Extracted data entries
══════════

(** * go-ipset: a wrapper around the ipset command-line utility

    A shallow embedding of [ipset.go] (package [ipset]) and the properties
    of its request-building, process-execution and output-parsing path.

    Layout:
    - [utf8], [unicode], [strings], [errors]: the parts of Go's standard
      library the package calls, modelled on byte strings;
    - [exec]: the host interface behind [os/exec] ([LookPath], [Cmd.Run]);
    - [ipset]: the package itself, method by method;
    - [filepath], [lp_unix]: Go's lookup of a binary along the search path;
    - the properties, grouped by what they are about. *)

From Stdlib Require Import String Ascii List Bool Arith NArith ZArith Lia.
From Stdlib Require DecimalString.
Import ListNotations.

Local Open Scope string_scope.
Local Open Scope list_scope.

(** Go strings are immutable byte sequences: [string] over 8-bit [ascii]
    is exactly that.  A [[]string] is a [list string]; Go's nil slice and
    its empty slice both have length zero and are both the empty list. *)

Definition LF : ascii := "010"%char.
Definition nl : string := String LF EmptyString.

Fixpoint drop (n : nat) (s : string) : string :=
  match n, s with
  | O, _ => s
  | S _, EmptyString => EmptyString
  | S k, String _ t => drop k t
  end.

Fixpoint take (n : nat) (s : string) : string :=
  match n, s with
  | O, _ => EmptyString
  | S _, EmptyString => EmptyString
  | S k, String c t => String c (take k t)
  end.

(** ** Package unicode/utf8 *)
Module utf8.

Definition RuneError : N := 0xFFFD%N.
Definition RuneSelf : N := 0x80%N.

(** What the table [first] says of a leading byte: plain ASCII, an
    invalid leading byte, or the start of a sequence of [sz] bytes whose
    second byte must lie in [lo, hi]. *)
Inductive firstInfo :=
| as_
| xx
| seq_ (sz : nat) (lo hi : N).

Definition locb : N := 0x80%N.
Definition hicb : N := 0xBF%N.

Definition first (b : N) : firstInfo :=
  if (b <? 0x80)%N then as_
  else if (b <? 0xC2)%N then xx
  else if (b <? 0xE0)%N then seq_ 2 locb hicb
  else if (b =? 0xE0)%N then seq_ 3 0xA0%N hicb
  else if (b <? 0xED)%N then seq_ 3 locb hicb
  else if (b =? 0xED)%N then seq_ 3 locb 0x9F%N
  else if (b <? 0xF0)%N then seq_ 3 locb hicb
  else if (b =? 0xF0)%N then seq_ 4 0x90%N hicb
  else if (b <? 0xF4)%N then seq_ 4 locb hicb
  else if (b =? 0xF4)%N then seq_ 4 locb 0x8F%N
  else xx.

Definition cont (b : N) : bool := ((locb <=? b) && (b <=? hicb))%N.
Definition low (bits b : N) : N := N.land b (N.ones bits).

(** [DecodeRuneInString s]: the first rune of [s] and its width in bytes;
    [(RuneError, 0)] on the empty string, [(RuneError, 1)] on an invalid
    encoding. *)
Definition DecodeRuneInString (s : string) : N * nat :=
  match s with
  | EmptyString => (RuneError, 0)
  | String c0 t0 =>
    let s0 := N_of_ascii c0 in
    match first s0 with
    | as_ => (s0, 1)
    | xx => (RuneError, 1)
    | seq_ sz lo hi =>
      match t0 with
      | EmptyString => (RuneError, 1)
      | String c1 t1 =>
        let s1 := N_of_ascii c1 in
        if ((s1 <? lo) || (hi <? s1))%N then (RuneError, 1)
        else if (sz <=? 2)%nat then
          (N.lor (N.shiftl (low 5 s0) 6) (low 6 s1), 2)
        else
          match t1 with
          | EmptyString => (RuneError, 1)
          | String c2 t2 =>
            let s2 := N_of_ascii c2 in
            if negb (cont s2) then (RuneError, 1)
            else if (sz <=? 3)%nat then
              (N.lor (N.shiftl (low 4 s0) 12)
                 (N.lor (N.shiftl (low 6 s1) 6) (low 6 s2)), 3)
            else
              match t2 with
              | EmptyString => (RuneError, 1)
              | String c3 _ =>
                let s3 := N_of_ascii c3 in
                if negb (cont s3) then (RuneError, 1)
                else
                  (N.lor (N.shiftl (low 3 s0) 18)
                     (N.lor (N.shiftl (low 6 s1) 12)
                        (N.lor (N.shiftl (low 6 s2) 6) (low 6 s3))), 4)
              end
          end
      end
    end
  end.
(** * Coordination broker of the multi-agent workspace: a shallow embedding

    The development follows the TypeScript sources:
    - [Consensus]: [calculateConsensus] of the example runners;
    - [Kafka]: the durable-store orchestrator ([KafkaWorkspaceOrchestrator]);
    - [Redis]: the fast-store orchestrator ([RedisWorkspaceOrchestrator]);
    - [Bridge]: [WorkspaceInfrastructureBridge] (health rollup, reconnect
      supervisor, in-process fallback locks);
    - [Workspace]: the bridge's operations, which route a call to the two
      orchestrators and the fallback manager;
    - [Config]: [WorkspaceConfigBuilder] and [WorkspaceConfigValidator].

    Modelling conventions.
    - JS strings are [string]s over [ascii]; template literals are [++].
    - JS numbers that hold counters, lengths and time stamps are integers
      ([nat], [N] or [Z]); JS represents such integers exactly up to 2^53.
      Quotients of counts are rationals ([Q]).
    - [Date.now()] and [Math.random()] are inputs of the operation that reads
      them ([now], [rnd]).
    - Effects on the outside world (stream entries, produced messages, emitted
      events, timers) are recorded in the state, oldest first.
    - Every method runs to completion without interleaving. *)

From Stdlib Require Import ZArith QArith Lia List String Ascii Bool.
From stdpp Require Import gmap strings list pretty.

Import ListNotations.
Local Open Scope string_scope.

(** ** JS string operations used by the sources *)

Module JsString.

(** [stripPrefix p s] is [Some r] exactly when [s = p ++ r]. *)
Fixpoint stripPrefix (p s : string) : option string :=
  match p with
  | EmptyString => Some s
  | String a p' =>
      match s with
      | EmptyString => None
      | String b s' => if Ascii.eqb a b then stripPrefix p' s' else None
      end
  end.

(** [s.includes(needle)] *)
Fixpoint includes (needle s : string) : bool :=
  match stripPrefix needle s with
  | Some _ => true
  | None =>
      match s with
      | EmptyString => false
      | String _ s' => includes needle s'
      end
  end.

══════════

Exercise:
Copy the records above exactly, please, but only from the first line through the line containing "- [exec]: the".

Final answer:
(** * go-ipset: a wrapper around the ipset command-line utility

    A shallow embedding of [ipset.go] (package [ipset]) and the properties
    of its request-building, process-execution and output-parsing path.

    Layout:
    - [utf8], [unicode], [strings], [errors]: the parts of Go's standard
      library the package calls, modelled on byte strings;
    - [exec]: the host interface behind [os/exec] ([LookPath], [Cmd.Run]);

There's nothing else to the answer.